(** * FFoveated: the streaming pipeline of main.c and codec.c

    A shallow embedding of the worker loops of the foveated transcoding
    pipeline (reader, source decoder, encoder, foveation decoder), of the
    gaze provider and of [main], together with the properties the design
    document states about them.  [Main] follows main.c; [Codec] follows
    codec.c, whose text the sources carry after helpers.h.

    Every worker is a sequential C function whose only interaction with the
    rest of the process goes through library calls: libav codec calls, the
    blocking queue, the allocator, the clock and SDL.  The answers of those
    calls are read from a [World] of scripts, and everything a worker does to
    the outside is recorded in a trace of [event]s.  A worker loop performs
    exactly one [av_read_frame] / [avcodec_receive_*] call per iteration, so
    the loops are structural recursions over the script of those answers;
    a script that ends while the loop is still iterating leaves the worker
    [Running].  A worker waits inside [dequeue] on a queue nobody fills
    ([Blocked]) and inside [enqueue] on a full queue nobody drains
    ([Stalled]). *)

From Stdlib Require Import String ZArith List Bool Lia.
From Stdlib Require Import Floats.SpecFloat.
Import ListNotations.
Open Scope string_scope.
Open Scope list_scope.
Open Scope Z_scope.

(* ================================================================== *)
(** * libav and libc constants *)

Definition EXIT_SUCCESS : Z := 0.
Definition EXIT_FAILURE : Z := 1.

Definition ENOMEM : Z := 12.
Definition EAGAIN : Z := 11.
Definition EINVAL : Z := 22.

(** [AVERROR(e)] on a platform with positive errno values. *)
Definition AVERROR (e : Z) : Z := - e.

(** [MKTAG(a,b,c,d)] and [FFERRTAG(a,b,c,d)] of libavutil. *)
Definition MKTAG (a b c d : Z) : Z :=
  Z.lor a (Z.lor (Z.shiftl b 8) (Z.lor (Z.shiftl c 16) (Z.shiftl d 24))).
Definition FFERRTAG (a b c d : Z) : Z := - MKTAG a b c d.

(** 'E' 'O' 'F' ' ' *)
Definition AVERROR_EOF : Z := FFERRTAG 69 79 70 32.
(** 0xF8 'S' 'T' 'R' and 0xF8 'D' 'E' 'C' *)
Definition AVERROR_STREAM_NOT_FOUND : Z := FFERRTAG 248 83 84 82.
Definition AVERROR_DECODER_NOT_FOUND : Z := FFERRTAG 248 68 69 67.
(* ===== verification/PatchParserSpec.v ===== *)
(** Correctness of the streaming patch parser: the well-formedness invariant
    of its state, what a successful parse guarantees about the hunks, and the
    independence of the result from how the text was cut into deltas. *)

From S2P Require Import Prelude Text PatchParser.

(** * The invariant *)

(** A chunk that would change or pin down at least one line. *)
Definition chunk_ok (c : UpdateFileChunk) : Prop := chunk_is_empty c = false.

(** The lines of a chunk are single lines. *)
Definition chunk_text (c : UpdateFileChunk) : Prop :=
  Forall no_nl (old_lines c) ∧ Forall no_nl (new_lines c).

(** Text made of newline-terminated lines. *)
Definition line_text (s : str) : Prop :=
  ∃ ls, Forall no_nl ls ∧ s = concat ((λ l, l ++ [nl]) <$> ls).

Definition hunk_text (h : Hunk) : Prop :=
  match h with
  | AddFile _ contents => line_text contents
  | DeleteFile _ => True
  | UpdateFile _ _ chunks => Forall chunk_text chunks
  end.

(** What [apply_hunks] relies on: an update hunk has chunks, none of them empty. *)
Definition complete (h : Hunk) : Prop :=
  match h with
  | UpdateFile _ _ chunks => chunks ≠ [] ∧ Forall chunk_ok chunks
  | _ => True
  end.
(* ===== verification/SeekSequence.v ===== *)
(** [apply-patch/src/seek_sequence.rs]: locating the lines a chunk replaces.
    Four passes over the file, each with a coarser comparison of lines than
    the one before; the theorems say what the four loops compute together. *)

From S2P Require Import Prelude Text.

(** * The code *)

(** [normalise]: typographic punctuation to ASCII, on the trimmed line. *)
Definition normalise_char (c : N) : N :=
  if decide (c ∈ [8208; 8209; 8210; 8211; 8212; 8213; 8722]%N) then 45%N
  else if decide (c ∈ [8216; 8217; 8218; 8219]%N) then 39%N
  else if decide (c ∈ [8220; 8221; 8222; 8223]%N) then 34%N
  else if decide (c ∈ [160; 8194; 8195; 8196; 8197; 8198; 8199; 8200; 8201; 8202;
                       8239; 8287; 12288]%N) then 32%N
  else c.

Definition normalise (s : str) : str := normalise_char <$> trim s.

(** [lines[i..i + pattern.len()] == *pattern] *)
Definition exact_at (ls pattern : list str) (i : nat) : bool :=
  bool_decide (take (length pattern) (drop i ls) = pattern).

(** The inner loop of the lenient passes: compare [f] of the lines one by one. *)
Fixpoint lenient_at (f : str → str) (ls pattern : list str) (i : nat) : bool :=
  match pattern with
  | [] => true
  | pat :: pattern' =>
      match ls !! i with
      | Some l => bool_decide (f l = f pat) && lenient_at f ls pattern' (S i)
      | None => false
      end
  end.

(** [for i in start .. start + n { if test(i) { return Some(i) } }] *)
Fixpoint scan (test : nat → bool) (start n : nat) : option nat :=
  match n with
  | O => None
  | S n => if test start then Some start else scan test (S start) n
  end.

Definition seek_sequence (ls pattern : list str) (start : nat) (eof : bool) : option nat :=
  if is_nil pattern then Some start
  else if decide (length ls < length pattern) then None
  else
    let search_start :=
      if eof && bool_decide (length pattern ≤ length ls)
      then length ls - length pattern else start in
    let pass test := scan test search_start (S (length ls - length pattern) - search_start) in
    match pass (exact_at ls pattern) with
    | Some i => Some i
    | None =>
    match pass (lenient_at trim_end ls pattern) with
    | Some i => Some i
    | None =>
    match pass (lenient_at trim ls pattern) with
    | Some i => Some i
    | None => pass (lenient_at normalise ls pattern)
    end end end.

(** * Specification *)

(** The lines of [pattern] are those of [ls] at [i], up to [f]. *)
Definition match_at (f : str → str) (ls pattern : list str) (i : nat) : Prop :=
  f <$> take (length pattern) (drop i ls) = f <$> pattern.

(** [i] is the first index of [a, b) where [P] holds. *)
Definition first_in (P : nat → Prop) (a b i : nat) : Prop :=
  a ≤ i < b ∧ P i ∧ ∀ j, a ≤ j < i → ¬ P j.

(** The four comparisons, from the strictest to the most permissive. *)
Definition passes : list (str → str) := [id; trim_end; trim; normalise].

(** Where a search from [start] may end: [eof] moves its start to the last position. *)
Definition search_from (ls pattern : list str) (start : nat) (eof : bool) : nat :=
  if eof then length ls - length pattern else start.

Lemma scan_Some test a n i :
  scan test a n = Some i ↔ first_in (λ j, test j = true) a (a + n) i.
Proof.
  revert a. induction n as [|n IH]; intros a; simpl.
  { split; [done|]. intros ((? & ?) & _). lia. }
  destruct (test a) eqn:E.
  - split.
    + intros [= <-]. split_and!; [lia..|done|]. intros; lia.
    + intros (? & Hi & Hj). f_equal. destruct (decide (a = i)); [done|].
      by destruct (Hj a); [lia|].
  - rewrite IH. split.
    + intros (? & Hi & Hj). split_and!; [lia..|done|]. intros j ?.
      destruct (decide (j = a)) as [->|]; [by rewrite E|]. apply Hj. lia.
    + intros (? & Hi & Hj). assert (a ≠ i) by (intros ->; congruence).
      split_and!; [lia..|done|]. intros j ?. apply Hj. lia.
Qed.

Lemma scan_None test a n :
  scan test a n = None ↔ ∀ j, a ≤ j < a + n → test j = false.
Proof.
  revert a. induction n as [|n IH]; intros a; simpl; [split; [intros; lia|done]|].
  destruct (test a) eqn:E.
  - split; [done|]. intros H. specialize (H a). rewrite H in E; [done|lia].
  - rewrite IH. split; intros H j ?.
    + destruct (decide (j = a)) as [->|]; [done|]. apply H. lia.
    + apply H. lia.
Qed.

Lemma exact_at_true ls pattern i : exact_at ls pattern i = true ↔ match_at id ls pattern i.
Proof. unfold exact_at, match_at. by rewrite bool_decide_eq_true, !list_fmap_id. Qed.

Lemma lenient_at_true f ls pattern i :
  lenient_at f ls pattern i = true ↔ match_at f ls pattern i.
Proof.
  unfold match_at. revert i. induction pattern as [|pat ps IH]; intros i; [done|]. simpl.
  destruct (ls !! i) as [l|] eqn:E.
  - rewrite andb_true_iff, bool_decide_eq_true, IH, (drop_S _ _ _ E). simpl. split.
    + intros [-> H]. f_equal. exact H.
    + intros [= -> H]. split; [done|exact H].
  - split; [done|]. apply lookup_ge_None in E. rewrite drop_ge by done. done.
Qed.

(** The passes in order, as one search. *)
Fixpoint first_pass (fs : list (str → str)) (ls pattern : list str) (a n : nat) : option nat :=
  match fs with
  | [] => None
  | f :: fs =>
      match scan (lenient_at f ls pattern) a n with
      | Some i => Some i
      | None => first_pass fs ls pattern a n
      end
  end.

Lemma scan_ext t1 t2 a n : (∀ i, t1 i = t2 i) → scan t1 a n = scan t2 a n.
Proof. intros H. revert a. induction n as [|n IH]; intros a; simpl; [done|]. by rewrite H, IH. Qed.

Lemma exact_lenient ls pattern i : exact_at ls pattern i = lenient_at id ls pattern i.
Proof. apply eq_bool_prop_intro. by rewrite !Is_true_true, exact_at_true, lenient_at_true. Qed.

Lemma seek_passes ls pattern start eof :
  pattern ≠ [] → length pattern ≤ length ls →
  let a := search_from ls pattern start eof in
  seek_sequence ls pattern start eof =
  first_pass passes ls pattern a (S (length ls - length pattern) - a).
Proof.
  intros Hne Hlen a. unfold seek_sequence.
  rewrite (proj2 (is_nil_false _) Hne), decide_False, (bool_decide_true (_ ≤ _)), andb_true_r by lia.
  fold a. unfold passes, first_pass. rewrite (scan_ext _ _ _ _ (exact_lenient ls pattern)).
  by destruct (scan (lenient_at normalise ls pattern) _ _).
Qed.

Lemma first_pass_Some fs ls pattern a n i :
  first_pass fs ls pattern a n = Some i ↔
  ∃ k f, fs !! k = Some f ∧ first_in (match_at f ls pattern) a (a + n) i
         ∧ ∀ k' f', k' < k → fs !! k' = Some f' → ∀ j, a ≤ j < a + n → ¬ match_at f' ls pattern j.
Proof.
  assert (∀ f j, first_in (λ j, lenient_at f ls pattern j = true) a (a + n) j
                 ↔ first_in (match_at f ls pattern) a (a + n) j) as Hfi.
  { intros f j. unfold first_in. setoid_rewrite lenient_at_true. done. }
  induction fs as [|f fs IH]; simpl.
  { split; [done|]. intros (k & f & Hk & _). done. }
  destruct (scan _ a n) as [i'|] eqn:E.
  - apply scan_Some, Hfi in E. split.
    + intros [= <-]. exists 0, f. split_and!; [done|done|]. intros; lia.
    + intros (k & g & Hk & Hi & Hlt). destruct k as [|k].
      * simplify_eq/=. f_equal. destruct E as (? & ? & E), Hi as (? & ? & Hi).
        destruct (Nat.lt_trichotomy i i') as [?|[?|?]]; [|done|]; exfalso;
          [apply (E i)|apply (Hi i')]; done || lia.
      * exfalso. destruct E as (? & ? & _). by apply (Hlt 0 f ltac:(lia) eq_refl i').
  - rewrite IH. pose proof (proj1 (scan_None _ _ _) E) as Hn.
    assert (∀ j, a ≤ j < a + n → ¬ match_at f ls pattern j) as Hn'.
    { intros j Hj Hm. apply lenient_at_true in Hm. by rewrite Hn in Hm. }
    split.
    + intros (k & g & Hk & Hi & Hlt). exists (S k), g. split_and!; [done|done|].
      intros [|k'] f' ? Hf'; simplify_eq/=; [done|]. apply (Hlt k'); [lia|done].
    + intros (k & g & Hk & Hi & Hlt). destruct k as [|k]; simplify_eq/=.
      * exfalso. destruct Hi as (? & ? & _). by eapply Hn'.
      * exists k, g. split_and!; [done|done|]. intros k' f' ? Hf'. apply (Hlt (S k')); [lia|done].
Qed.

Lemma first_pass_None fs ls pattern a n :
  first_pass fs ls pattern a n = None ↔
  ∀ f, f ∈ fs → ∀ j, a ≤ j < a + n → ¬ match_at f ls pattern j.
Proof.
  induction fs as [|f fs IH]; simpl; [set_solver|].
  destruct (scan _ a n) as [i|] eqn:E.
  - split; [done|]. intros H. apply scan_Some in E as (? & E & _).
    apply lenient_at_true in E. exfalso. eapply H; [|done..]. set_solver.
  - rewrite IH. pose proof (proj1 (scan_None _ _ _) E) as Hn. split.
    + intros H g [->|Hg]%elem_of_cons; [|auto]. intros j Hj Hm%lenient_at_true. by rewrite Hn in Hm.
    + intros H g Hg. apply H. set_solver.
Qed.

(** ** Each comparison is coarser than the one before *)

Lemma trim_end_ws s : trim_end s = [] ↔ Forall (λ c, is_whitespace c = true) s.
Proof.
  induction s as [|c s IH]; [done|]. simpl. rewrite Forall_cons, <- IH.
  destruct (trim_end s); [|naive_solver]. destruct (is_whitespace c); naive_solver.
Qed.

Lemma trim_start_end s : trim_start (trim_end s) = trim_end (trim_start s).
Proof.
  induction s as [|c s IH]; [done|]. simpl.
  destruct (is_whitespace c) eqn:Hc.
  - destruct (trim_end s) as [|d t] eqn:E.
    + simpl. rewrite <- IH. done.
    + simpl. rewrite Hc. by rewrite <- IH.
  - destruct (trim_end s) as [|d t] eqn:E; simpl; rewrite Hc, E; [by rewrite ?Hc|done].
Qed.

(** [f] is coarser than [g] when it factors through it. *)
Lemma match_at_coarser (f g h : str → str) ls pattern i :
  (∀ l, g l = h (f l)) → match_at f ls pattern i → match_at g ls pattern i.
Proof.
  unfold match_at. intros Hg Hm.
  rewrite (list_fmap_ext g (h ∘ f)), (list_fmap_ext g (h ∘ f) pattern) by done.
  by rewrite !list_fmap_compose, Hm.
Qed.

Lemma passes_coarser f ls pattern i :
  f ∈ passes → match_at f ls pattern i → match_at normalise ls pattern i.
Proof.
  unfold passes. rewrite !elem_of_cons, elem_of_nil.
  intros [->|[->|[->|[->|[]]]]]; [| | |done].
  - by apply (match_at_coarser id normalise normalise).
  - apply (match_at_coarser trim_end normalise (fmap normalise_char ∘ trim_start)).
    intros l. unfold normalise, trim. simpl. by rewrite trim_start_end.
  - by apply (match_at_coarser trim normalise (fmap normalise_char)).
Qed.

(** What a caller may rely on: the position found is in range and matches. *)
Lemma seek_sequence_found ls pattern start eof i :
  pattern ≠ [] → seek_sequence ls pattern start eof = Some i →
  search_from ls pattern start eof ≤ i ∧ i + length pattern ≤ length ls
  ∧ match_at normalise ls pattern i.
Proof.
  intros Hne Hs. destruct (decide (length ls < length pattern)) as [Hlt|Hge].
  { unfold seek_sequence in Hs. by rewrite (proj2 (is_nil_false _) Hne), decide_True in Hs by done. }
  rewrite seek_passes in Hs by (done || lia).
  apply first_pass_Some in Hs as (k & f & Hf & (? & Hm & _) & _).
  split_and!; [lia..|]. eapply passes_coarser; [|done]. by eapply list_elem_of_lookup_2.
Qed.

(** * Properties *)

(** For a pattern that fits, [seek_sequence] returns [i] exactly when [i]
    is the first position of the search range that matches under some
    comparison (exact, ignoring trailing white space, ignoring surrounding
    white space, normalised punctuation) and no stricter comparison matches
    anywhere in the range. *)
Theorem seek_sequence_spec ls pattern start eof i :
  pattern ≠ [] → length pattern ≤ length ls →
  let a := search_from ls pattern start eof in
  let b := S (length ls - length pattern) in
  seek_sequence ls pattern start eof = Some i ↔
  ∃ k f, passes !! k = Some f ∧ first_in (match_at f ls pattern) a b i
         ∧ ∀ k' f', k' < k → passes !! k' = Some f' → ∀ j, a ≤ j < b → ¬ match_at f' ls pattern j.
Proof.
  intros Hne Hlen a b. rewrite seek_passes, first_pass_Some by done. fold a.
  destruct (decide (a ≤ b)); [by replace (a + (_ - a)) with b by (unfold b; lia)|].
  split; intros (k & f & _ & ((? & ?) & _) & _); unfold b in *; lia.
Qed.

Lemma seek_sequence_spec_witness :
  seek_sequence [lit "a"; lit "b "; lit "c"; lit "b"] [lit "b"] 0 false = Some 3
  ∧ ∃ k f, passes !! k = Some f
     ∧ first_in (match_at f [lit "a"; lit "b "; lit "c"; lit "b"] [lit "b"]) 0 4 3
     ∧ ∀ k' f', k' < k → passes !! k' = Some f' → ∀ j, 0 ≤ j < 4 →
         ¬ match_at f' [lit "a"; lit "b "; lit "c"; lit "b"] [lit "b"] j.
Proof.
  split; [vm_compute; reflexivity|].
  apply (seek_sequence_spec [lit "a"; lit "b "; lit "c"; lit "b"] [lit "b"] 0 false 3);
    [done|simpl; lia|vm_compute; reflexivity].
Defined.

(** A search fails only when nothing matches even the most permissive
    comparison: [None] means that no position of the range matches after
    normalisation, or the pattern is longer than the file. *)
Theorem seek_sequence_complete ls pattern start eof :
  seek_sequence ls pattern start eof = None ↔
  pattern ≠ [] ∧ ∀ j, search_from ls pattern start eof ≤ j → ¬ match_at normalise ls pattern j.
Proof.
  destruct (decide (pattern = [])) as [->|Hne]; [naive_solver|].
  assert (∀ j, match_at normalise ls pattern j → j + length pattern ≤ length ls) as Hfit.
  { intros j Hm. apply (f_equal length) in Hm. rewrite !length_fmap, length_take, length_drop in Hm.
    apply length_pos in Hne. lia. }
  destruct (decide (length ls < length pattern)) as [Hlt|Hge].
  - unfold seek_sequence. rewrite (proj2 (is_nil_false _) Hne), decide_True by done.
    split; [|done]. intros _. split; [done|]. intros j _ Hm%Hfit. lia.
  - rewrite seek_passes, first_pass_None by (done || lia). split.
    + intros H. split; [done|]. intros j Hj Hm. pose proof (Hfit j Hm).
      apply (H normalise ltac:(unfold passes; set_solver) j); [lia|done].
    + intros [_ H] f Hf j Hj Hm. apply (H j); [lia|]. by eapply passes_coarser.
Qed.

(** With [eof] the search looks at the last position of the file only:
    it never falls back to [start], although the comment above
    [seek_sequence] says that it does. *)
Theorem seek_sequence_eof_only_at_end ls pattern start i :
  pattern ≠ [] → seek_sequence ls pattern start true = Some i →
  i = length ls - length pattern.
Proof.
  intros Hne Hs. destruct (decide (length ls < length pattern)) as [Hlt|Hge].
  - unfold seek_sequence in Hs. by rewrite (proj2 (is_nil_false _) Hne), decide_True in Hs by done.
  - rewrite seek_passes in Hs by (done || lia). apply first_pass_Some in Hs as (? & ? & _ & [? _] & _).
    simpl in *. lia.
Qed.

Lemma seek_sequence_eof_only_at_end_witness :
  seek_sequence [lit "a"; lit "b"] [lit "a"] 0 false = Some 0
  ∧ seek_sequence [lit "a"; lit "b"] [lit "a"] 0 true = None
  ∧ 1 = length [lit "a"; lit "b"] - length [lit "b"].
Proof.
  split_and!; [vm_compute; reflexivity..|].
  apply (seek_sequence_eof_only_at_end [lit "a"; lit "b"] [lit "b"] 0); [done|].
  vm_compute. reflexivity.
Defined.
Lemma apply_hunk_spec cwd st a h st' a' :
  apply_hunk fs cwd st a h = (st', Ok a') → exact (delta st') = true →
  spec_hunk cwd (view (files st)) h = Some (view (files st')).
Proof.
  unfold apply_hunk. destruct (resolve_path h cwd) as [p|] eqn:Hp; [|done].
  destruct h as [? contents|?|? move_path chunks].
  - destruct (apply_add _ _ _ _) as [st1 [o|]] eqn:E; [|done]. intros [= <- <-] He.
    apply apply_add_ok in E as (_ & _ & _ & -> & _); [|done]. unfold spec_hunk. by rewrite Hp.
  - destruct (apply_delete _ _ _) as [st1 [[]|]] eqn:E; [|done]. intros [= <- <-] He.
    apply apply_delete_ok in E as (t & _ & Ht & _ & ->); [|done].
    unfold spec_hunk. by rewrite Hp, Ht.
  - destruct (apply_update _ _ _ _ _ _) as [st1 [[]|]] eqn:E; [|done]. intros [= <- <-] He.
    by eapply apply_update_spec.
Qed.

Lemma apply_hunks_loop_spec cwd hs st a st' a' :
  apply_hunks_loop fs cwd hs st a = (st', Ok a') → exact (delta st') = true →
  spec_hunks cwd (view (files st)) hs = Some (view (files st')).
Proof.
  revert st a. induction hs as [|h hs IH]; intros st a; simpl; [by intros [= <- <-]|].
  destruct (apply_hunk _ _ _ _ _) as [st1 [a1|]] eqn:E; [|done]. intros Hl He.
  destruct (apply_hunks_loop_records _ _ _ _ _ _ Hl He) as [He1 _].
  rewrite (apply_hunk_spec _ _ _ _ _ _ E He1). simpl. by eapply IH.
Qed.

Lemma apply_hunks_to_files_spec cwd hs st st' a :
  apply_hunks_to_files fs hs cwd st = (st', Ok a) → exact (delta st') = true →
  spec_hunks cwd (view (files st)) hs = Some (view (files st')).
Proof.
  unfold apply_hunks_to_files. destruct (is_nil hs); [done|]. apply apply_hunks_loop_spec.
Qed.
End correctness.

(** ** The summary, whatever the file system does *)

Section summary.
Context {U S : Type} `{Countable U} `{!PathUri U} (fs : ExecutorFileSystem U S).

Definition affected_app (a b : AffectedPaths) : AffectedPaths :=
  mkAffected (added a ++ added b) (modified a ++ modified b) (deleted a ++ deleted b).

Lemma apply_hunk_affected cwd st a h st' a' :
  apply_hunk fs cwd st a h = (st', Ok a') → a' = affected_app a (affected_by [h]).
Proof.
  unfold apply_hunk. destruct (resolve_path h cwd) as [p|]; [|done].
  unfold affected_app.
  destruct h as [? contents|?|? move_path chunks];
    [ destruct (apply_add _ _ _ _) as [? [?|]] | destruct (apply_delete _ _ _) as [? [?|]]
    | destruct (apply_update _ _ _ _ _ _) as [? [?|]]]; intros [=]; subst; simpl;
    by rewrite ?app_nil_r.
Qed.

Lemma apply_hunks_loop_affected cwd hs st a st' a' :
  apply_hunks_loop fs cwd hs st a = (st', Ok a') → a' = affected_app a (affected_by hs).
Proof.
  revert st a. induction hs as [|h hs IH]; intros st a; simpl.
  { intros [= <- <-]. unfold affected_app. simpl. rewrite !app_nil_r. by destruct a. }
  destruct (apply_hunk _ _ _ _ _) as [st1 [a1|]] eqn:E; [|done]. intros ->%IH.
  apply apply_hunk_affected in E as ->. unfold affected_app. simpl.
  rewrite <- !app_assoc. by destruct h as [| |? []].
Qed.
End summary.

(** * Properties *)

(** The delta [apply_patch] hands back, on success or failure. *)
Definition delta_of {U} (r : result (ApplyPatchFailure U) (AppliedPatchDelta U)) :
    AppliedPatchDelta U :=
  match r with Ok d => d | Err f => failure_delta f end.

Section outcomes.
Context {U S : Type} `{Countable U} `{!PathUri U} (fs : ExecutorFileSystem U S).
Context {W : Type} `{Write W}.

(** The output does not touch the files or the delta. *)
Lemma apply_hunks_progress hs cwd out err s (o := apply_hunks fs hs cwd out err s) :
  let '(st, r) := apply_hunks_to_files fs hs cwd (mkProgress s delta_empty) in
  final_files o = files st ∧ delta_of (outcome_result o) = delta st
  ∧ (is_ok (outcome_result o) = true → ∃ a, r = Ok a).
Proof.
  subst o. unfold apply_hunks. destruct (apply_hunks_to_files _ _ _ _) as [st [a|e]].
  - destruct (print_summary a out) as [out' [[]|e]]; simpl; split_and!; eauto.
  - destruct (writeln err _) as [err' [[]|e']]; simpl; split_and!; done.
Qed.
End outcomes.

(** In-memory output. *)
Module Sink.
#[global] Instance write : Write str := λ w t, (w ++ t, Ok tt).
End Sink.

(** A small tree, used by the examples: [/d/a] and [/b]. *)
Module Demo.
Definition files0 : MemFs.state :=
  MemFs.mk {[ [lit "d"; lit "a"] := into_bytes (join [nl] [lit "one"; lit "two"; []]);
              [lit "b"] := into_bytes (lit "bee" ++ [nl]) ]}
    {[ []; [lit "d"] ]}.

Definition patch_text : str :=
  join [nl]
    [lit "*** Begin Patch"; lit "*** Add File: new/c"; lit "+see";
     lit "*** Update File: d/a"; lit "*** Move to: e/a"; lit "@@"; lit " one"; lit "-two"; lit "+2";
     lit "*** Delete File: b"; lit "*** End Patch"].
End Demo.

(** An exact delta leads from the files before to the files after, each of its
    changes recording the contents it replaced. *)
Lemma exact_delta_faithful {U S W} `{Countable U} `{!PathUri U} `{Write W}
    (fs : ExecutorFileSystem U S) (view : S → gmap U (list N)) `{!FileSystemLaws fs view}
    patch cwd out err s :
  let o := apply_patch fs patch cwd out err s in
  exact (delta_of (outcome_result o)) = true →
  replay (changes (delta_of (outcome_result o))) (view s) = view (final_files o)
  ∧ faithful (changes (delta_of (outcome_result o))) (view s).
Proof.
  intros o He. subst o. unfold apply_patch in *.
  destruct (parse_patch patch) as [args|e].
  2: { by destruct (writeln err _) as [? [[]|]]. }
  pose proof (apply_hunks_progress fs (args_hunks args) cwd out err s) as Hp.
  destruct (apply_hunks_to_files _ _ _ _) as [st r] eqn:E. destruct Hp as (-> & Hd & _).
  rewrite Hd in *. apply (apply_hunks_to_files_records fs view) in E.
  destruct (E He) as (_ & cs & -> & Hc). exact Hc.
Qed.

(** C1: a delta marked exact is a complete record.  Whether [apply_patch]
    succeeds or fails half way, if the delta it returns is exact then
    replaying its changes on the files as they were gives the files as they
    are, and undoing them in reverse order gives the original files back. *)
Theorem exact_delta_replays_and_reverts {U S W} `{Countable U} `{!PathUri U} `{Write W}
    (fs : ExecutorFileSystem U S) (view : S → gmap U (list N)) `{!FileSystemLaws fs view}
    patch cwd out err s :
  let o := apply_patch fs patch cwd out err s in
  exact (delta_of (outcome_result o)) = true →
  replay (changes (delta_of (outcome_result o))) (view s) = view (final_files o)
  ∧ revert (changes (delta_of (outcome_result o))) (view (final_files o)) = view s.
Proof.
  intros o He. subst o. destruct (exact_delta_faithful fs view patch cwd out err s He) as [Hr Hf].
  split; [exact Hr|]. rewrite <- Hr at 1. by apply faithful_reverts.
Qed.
• • • • • • •
What the task asks →
Return the lines containing "about", taking each one from the listing.

Your solution →
    document states about them.  [Main] follows main.c; [Codec] follows
    of its state, what a successful parse guarantees about the hunks, and the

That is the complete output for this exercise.